Case in point: taking stock of the CrowdStrike outages

Last summer, a faulty CrowdStrike software update took down millions of computers, caused billions in damages, and underscored that companies are still not able to manage third-party risks, or respond quickly and efficiently to disruptions.

“It was an interesting case study of global cyber impact,” says Charles Clancy, CTO at Mitre.

In response to the outage, 84% of companies are either considering diversifying their software and service providers, or are already doing so, according to a survey by Adaptavist released in late January.

For companies who had been using CrowdStrike, switching vendors might seem like an obvious solution.

“But then what endpoint detection and response platform should you use instead?” Clancy asks. “Ditching them isn’t the answer if they’re the best product on the market.”

What happened

In CrowdStrike’s own root cause analysis, the cybersecurity company’s Falcon system deploys a sensor to user machines to monitor potential dangers. On July 19, 2024, CrowdStrike released an update, and it crashed user machines.

The company released a fix 78 minutes later, but making it required users to manually access the affected devices, reboot in safe mode, and delete a bad file. An automated fix wasn’t released until three days later.
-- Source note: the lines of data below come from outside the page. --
(* ===== verification/Spill.v ===== *)
(** Tool results too large for the conversation ([agent/spill.go]) and the tool that pages
    through them ([agent/state_tools.go], [InspectToolResultTool]), with the sweeping of the
    directory they live in ([session/cleanup.go]).

    The directory is a map from identifier to file content with the time of its last
    change; a write may fail and leave a part of the file. *)
From S2P Require Import Prelude GoStrings Json JsonRoundtrip Conversation Jobs Tools Receipts Compaction.
From Stdlib Require Import Ascii.
Open Scope string_scope.
Open Scope list_scope.

Definition maxSpilledResultBytes : Z := Z.shiftl 8 20.
Definition spillIDBytes : nat := 16.
Definition maxWindow : Z := 6000.
Definition staleAge : Z := 4 * Hour.

Record SpillDir := { sd_files : gmap string string; sd_mtime : time }.

Inductive SpillError :=
| ESpillEmpty | ESpillLimit | ESpillDirectory | ESpillWrite
| ESpillID | ESpillMissing (id : string) | ESpillOffset | ESpillArguments.

(** What goes wrong with the disk; a failed write may leave the first bytes of the file. *)
Inductive DiskFault := NoFault | MkdirFails | WriteFails (kept : option nat).

Section spill.
Context (sha256hex : string -> string).

(** The first 16 bytes of the digest, in hexadecimal. *)
Definition spill_id (content : string) : string := String.substring 0 (2 * spillIDBytes) (sha256hex content).

Definition spillToolResult (d : SpillDir) (now : time) (fault : DiskFault) (content : string) : SpillDir * res SpillError string :=
  if (len content =? 0)%Z then (d, Err ESpillEmpty)
  else if (maxSpilledResultBytes <? len content)%Z then (d, Err ESpillLimit)
  else
    let id := spill_id content in
    match fault with
    | MkdirFails => (d, Err ESpillDirectory)
    | _ =>
        match sd_files d !! id with
        | Some _ => (d, Ok id)
        | None =>
            match fault with
            | WriteFails None => (d, Err ESpillWrite)
            | WriteFails (Some n) =>
                ({| sd_files := <[id := String.substring 0 n content]> (sd_files d); sd_mtime := now |}, Err ESpillWrite)
            | _ => ({| sd_files := <[id := content]> (sd_files d); sd_mtime := now |}, Ok id)
            end
        end
    end.
End spill.
(** a report that is finalized and has not changed since is shown as one that can be
    finalized, and finalizing it is refused. *)
Theorem inspected_finalized_report :
  let st := (finalizeReportState sample_report None sample_title).1 in
  rf_can_finalize (report_facts st None) = true /\ (finalizeReportState st None sample_title).2 = Err EAlreadyFinalized.
Proof. split; vm_compute; reflexivity. Qed.

(** * Working memory: theorems *)

Lemma check_citations_ok report ids :
  check_citations report ids = Ok tt <-> Forall (fun id => exists st, report = Some st /\ is_Some (rp_Results st !! id)) ids.
Proof.
  induction ids as [|id ids IH]; [split; [constructor|done]|]. cbn [check_citations]. rewrite Forall_cons, <- IH. destruct report as [st|]; [|naive_solver].
  destruct (bool_decide _) eqn:E; [apply bool_decide_eq_true in E; naive_solver|]. apply bool_decide_eq_false in E.
  split; [done|]. intros [(? & [= <-] & ?) _]. done.
Qed.
(** What the checks of the arguments guarantee. *)
Definition entry_supported (report : option ReportState) (e : MemoryEntry) : Prop :=
  me_Statement e <> "" /\ me_Status e ∈ ["observed"; "inferred"; "assumed"]
  /\ (me_Status e = "observed" -> me_SourceResultIDs e <> [])
  /\ Forall (fun id => exists st, report = Some st /\ is_Some (rp_Results st !! id)) (me_SourceResultIDs e).
Lemma check_save_supported report p now : check_save report p = Ok tt -> entry_supported report (saved_entry p now).
Proof.
  unfold check_save, entry_supported, saved_entry. cbn [me_Statement me_Status me_SourceResultIDs].
  destruct ((sp_Key p =? "") || (sp_Statement p =? "")) eqn:E1; [done|]. apply orb_false_iff in E1 as [_ E1]. apply String.eqb_neq in E1.
  destruct (negb (sp_Status p =? "observed") && _ && _) eqn:E2; [done|].
  destruct ((sp_Status p =? "observed") && _) eqn:E3; [done|]. rewrite check_citations_ok. intros Hc. split_and!; try done.
  - rewrite !elem_of_cons. destruct (sp_Status p =? "observed") eqn:S1; [apply String.eqb_eq in S1; tauto|].
    destruct (sp_Status p =? "inferred") eqn:S2; [apply String.eqb_eq in S2; tauto|].
    destruct (sp_Status p =? "assumed") eqn:S3; [apply String.eqb_eq in S3; tauto|done].
  - intros Hs. rewrite Hs in E3. cbn in E3. intros Hn. by rewrite Hn in E3.
Qed.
A total of 8.5 million computers were affected. As a result of the outage, thousands of flights were canceled and tens of thousands delayed worldwide. Several hospitals canceled surgeries as well, and banks, airports, public transit systems, 911 centers, and multiple government agencies — including the Department of Homeland Security — also suffered outages.

The overall cost was estimated at $5.4 billion for Fortune 500 firms alone, according to an analysis by Parametrix, and total economic damages could run into tens of billions, Nir Perry, CEO of cyber insurance risk platform Cyberwrite, told Reuters. By comparison, the previous record-holder for most expensive downtime was the 2017 AWS outage, which cost customers an estimated $150 million.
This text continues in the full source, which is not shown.